- City: Burnaby, British Columbia
- League: British Columbia Hockey Conference
- Division: Mainland
- Founded: 1967
- Home arena: Burnaby Winter Club
- Colours: Black, Gold, White
- General manager: Aldo Bruno
- Head coach: Enio Sacilotto
- Website: burnabysteelers.ca

Franchise history
- 1967–2025: Grandview Steelers
- 2025–present: Burnaby Steelers (PJHL)
- 2026–present: Burnaby Steelers (BCHC)

= Burnaby Steelers =

The Burnaby Steelers are a Junior ice hockey team based in Burnaby, British Columbia. They are set to compete in the Mainland Division in the British Columbia Hockey Conference (BCHC) beginning in the 2026–27 season after playing in the Pacific Junior Hockey League (PJHL). The Steelers play their home games at Burnaby Winter Club. Mike Moscone is the team's President. Aldo Bruno is the team's Vice-President and General Manager. Enio Sacilotto is the team's Head Coach, with Dave Wilkie and Drazen Bezic serving as Assistant Coaches.

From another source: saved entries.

Lemma decimal_bounds n : (0 < n)%N →
  10 ^ (Z.of_nat (length (decimal n)) - 1) <= Z.of_N n < 10 ^ Z.of_nat (length (decimal n)) ∧
  (0 < length (decimal n))%nat.
Proof.
  intros Hn. destruct (decimal_spec n) as (Hall & Hnum & Hne & Hz). specialize (Hz Hn).
  pose proof (number_of_bound _ Hall) as Hub. rewrite Hnum in Hub.
  destruct (decimal n) as [|c ds] eqn:E; [done|]. simpl in Hall. apply andb_true_iff in Hall as [Hc _].
  assert (c ≠ 48%N) as Hc48 by (intros ->; by apply Hz).
  pose proof (number_of_lower c ds Hc Hc48) as Hlo. rewrite Hnum in Hlo.
  apply N2Z.inj_le in Hlo. apply N2Z.inj_lt in Hub. rewrite !N2Z.inj_pow, !nat_N_Z in Hlo, Hub.
  simpl length. change (Z.of_N 10) with 10 in *. replace (Z.of_nat (S (length ds)) - 1) with (Z.of_nat (length ds)) by lia.
  split; [split; [exact Hlo|exact Hub]|lia].
Qed.

Lemma length_unique n l : (0 < n)%N → 10 ^ (l - 1) <= Z.of_N n < 10 ^ l → 1 <= l → Z.of_nat (length (decimal n)) = l.
Proof.
  intros Hn Hl Hpos. destruct (decimal_bounds n Hn) as [Hb Hp].
  assert (Z.of_nat (length (decimal n)) - 1 < l) by (apply (Z.pow_lt_mono_r_iff 10); lia).
  assert (l - 1 < Z.of_nat (length (decimal n))) by (apply (Z.pow_lt_mono_r_iff 10); lia). lia.
Qed.
(* ===== verification/Addresses.v ===== *)
(** * Mail addresses

    [config.py]: normalization and validation of the addresses the allowlist,
    the rules and the proposals use, and the admission selector ids built from
    them.  The RFC 2822 address parser ([email.utils.parseaddr]) and the IDNA
    codec are parameters of the model. *)

From S2P Require Export Text Sha256.
From stdpp Require Import options.

Class AddressLib := {
  (** The address part of [parseaddr(value)]. *)
  parseaddr : text → text;
  (** [domain.encode("idna").decode("ascii")]; [None] is [UnicodeError]. *)
  idna : text → option text }.

Definition at_sign : N := 64%N.
Definition dot : N := 46%N.
Definition hyphen : N := 45%N.

Definition ascii_alnum (c : N) : bool :=
  (is_digit c || ((65 <=? c) && (c <=? 90)) || ((97 <=? c) && (c <=? 122)))%N.

(** [DOMAIN_LABEL_RE]: 1 to 63 letters, digits and hyphens, no hyphen at an end. *)
Definition domain_label (label : text) : bool :=
  forallb (fun c => ascii_alnum c || bool_decide (c = hyphen)) label &&
  bool_decide (1 <= length label <= 63)%nat &&
  match label with c :: _ => ascii_alnum c | [] => false end &&
  match reverse label with c :: _ => ascii_alnum c | [] => false end.

Section WithLibraries.
Context `{Unicode} `{AddressLib}.

(** [normalize_address] *)
Definition normalize_address (value : text) : text := uni_casefold (strip (parseaddr value)).

(** [_valid_domain] *)
Definition valid_domain (domain : text) : bool :=
  match idna domain with
  | None => false
  | Some ascii_domain =>
      bool_decide (length ascii_domain <= 253)%nat &&
      forallb domain_label (split_on dot ascii_domain)
  end.

(** [normalize_validated_address]; [None] is [ValueError]. *)
Definition normalize_validated_address (value : text) : option text :=
  let email := normalize_address value in
  let '(local, found, domain) := rpartition at_sign email in
  if negb found || negb (truthy local) || negb (truthy domain)
     || bool_decide (at_sign ∈ local)
     || starts_with local [dot] || ends_with local [dot]
     || contains local [dot; dot]
     || negb (valid_domain domain)
     || existsb (fun c => uni_isspace c || negb (uni_isprintable c)) email
  then None else Some email.

Definition EXACT_SENDER_SELECTOR_PREFIX : text := str "sender:".
Definition MAX_ADMISSION_SELECTOR_BYTES : nat := 512.

(** [exact_sender_selector_id]; [None] is [ValueError]. *)
Definition exact_sender_selector_id (value : text) : option text :=
  match normalize_validated_address value with
  | None => None
  | Some email =>
      let selector_id := EXACT_SENDER_SELECTOR_PREFIX ++ email in
      if within_utf8_bytes selector_id MAX_ADMISSION_SELECTOR_BYTES
      then Some selector_id else None
  end.

(** [Config.allowlist], as the list of member addresses. *)
Definition allowlist (sender_emails : list text) : list text :=
  List.filter (fun e => is_some (exact_sender_selector_id e)) sender_emails.

End WithLibraries.

(** The kinds of [THREAD_ADMISSION_SELECTOR_PREFIXES]. *)
Inductive thread_selector := VendorAddress | VendorDomain | SentToVendor | ThreadFollow.

Definition thread_selector_prefix (k : thread_selector) : text :=
  match k with
  | VendorAddress | VendorDomain => str "vendor-address:"
  | SentToVendor => str "vendor-recipient:"
  | ThreadFollow => str "thread:"
  end.

(** [thread_capture_selector_id]; [None] is an exception. *)
Definition thread_capture_selector_id (kind : thread_selector) (value : text) : option text :=
  if negb (truthy value) then None
  else match Utf8.encode value with
       | None => None
       | Some b => Some (thread_selector_prefix kind ++ Sha256.hexdigest b)
       end.

(** ** Facts *)

Lemma rpartition_found sep t head tail :
  rpartition sep t = (head, true, tail) → t = head ++ sep :: tail ∧ sep ∉ tail.
Proof.
  revert head tail. induction t as [|c t IH]; intros head tail Hp; simpl in Hp; [done|].
  destruct (rpartition sep t) as [[h f] tl] eqn:E. destruct f.
  - simplify_eq. destruct (IH _ _ eq_refl) as [-> ?]. done.
  - case_decide; simplify_eq. split; [done|].
    clear IH. revert h tl E. induction tail as [|c t IH]; intros h tl E; [set_solver|].
    simpl in E. destruct (rpartition sep t) as [[h' f'] tl'] eqn:E'.
    destruct f'; simplify_eq. case_decide; simplify_eq.
    apply not_elem_of_cons. split; [done|]. eapply IH. done.
Qed.

(** An address that passes validation has exactly one at-sign, a non-empty local
    part without misplaced dots, and a valid domain. *)
Lemma normalize_validated_address_shape `{Unicode} `{AddressLib} value email :
  normalize_validated_address value = Some email →
  ∃ local domain,
    email = local ++ at_sign :: domain ∧ email = normalize_address value ∧
    local ≠ [] ∧ domain ≠ [] ∧ at_sign ∉ local ∧ at_sign ∉ domain ∧
    contains local [dot; dot] = false ∧ valid_domain domain = true ∧
    Forall (λ c, uni_isspace c = false ∧ uni_isprintable c = true) email.
Proof.
  unfold normalize_validated_address.
  destruct (rpartition at_sign (normalize_address value)) as [[local found] domain] eqn:Ep.
  case_match eqn:Hg; [done|]. intros [= <-]. bools. subst found.
  apply rpartition_found in Ep as [Hemail Hdom].
  exists local, domain. rewrite Hemail. repeat split; try done.
  rewrite <- Hemail, list.Forall_forall. intros c Hc.
  match goal with H : existsb _ _ = false |- _ =>
    rewrite existsb_false in H; specialize (H c Hc) end. bools. done.
Qed.

(** Selector ids are bounded: 512 bytes for a sender, 81 characters for a
    vendor or thread. *)
Lemma exact_sender_selector_bounded `{Unicode} `{AddressLib} value id :
  exact_sender_selector_id value = Some id →
  within_utf8_bytes id MAX_ADMISSION_SELECTOR_BYTES = true.
Proof.
  unfold exact_sender_selector_id. case_match; [|done]. case_match eqn:Hw; [|done]. congruence.
Qed.

Lemma thread_capture_selector_bounded kind value id :
  thread_capture_selector_id kind value = Some id → (length id <= 81)%nat.
Proof.
  unfold thread_capture_selector_id. repeat case_match; intros; simplify_eq.
  rewrite length_app, hexdigest_length. destruct kind; vm_compute; lia.
Qed.
Definition record_outbound (now : Z) (dedupe_key recipient subject gmail_message_id : text)
    (l : ledger) : py (unit * ledger) :=
  match l.(outbound_reservations) !! dedupe_key with
  | None => Raise (RuntimeError "Outbound send has no matching active reservation")
  | Some r =>
      if decide (r.(or_status) = Reserved ∧ r.(or_recipient) = recipient
                 ∧ r.(or_subject) = subject)
      then settle_sent dedupe_key (mk_send recipient subject gmail_message_id (stamp_of now)) l
      else Raise (RuntimeError "Outbound send has no matching active reservation")
  end.

(** ** The mail ([outbound.py: previous_month_email]) *)

Record monthly_email := mk_monthly {
  me_period_key : text;
  me_subject : text;
  me_body : text }.

(** [strftime("%B")] in the C locale. *)
Definition month_name (m : Z) : text :=
  match m with
  | 1 => str "January" | 2 => str "February" | 3 => str "March" | 4 => str "April"
  | 5 => str "May" | 6 => str "June" | 7 => str "July" | 8 => str "August"
  | 9 => str "September" | 10 => str "October" | 11 => str "November"
  | _ => str "December"
  end%Z.

Definition nl : text := [10%N].

Definition monthly_body (period_label : text) : text :=
  str "Hi Maria," ++ nl ++ nl ++
  str "I hope you're doing well. When you have a chance, could you please send me " ++
  str "the Firefly hours for " ++ period_label ++
  str "? Once I receive them, I'll prepare " ++ str "your invoice." ++ nl ++ nl ++
  str "Thank you," ++ nl ++ str "Juan Canfield" ++ nl ++ str "Effingham Office Maids" ++ nl.

(** The year and month before the one of [today]. *)
Definition previous_month (year month : Z) : Z * Z :=
  (if (1 <? month)%Z then year else (year - 1)%Z,
   if (1 <? month)%Z then (month - 1)%Z else 12%Z).

(** [date(year, month, 1)] raises before year 1.  [strftime("%Y")] is four digits
    for the years from 1000 on; below that the C library decides the padding. *)
Definition previous_month_email (year month : Z) : py monthly_email :=
  let '(previous_year, previous_month) := previous_month year month in
  if valid_date previous_year previous_month 1 then
    let period_label := month_name previous_month ++ str " " ++ fmt 4 previous_year in
    Ret (mk_monthly (fmt 4 previous_year ++ [dash] ++ fmt 2 previous_month)
           (str "Firefly Hours for " ++ period_label) (monthly_body period_label))
  else Raise (ValueError "year 0 is out of range").

(** ** The commands ([cli.py]) *)

(** The ledger, the mails the provider delivered (with the dedupe key of the run
    that sent them, none for a test send), and the operator's committed
    resolutions. *)
Record delivery := mk_delivery {
  dl_key : option text;
  dl_to : text;
  dl_subject : text;
  dl_body : text }.

Record world := mk_world {
  w_ledger : ledger;
  w_mail : list delivery;
  w_released : list text;
  w_confirmed : list text }.

(** What one [sender.send] does: the provider delivers and returns the id,
    delivers although the call raises (the answer is lost), or refuses. *)
Inductive transport := Accepted (gmail_message_id : text) | Lost (e : exn) | Refused (e : exn).
(** The ledger of [w'] treats [k] as that of [w] does. *)
Definition same_at (k : text) (w w' : world) : Prop :=
  outbound_sends (w_ledger w') !! k = outbound_sends (w_ledger w) !! k ∧
  outbound_reservations (w_ledger w') !! k = outbound_reservations (w_ledger w) !! k.

Lemma key_inv_same k w w' :
  same_at k w w' → deliveries k w' = deliveries k w → releases k w' = releases k w →
  w_confirmed w ⊆ w_confirmed w' → KeyInv w k → KeyInv w' k.
Proof.
  intros [Hs Hr] Hd Hl Hc [H1 H2 H3]. split; rewrite ?Hs, ?Hr, ?Hd, ?Hl; [done| |].
  - unfold tracked, outbound_status in *. by rewrite Hs, Hr.
  - intros Hx. destruct (H3 Hx); [by left | right; set_solver].
Qed.

Lemma key_inv_test w r s b k : KeyInv w k → KeyInv (deliver (mk_delivery None r s b) w) k.
Proof.
  apply key_inv_same; [done| |done|done]. rewrite deliveries_deliver. simpl. lia.
Qed.

(** A fresh send of [k] leaves the other keys alone wherever it stops. *)
Lemma fresh_elsewhere E k r s b w w' k' :
  k' ≠ k → w' ∈ fresh_trace E k r s b w →
  same_at k' w w' ∧ deliveries k' w' = deliveries k' w ∧
  w_released w' = w_released w ∧ w_confirmed w' = w_confirmed w.
Proof.
  intros Hne Hin.
  assert (∀ x, deliveries k' (deliver (mk_delivery (Some k) r s b) x) = deliveries k' x) as Hd.
  { intros x. rewrite deliveries_deliver. simpl. rewrite decide_False by congruence. lia. }
  unfold fresh_trace in Hin.
  destruct (e_transport E); set_unfold in Hin; destruct_or?; subst; unfold same_at; simpl;
    (split_and!; rewrite ?lookup_delete_ne, ?lookup_insert_ne by done; try done; exact (Hd w)).
Qed.

(** A fresh send keeps the invariant at every point where it may stop. *)
Lemma key_inv_fresh E k r s b w w' k' :
  outbound_status (w_ledger w) k = None → KeyInv w k' →
  w' ∈ fresh_trace E k r s b w → KeyInv w' k'.
Proof.
  intros Hs Hinv Hin. pose proof (proj1 (status_none _ _) Hs) as [H1 H2].
  destruct (decide (k' = k)) as [->|Hne].
  - destruct Hinv as [_ Honce _]. unfold tracked in Honce. rewrite decide_True in Honce by done.
    unfold fresh_trace in Hin.
    destruct (e_transport E); set_unfold in Hin; destruct_or?; subst;
    split; cbn [w_ledger outbound_sends outbound_reservations with_ledger deliver
      reserved_world sent_world ambiguous_world] in *; rewrite ?lookup_insert_eq,
      ?lookup_delete_eq, ?H1; try (by auto); try (by intros [? [=]]).
    all: try (rewrite tracked_some by (unfold outbound_status; simpl;
      rewrite ?H1, ?lookup_insert_eq; done)).
    all: try (intros _; left).
    all: unfold deliveries, releases in *;
      cbn [w_mail w_released with_ledger deliver reserved_world sent_world ambiguous_world] in *;
      rewrite ?List.filter_app, ?length_app; simpl; rewrite ?bool_decide_eq_true_2 by done;
      simpl; lia.
  - destruct (fresh_elsewhere _ _ _ _ _ _ _ _ Hne Hin) as (Hsame & Hd & Hr & Hc).
    apply (key_inv_same k' w); [done|done| |by rewrite Hc|done].
    unfold releases. by rewrite Hr.
Qed.

(** ** Resolution by the operator *)

Lemma lstrip_idem `{Unicode} t : lstrip (lstrip t) = lstrip t.
Proof. induction t as [|c t IH]; simpl; [done|]. destruct (uni_isspace c) eqn:E; [done|]. simpl. by rewrite E. Qed.

Section Resolve.
Context `{Unicode}.

(** The committed world of a resolution, if any. *)
Lemma resolve_cases E k sent unsent w w' :
  w' ∈ trace (outbound_resolve E k sent unsent) w →
  (∃ id, sent = Some id ∧ w' = note_confirmed k w ∧
     is_Some (outbound_sends (w_ledger w) !! k)) ∨
  (∃ id, sent = Some id ∧ ∃ r, outbound_sends (w_ledger w) !! k = None ∧
     outbound_reservations (w_ledger w) !! k = Some r ∧
     w' = note_confirmed k
            (sent_world E k (or_recipient r) (or_subject r) (strip (strip id)) w)) ∨
  (sent = None ∧ is_Some (outbound_reservations (w_ledger w) !! k) ∧
   outbound_sends (w_ledger w) !! k = None ∧
   w' = note_released k (with_ledger (mk_ledger (outbound_sends (w_ledger w))
          (delete k (outbound_reservations (w_ledger w)))) w)).
Proof.
  unfold trace, outbound_resolve. case_match; [by intros ?%elem_of_nil|].
  unfold locked. destruct (e_lock_free E); [|by intros ?%elem_of_nil].
  destruct sent as [id|]; unfold mbind, act_bind, txn_with;
    unfold reconcile_outbound_sent, release_outbound, settle_sent; cbv zeta.
  - destruct (negb (truthy (strip (strip id)))); [by intros ?%elem_of_nil|].
    destruct (outbound_sends (w_ledger w) !! k) as [c|] eqn:Hc.
    + case_decide; [|by intros ?%elem_of_nil]. simpl. intros ->%list_elem_of_singleton.
      left. exists id. split; [done|]. split; [by destruct w as [[? ?] ? ? ?]|by eexists].
    + destruct (outbound_reservations (w_ledger w) !! k) as [r|] eqn:Hr;
        [|by intros ?%elem_of_nil]. simpl. intros ->%list_elem_of_singleton.
      right; left. exists id. split; [done|]. by exists r.
  - destruct (outbound_sends (w_ledger w) !! k) as [c|] eqn:Hc; [by intros ?%elem_of_nil|].
    destruct (outbound_reservations (w_ledger w) !! k) as [r|] eqn:Hr;
      [|by intros ?%elem_of_nil]. simpl. intros ->%list_elem_of_singleton.
    right; right. by split_and!.
Qed.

The Steelers joined the league in 1967 as an original WCJHL team. In its PJHL history, the team has won the Cyclone Taylor Cup twice, in 1994 and 2008. The Steelers have won the PJHL Championship twice, in 1994 and 2008.

==History==

Steelers Past Logo

Steelers Recent Logo From 2006–2024

The Grandview Junior Hockey Association was formed August 17, 1967 after acceptance into the West Coast Junior Hockey League. The Association was formed "to foster, improve and perpetuate a Junior Hockey Team in east Vancouver for players in that area".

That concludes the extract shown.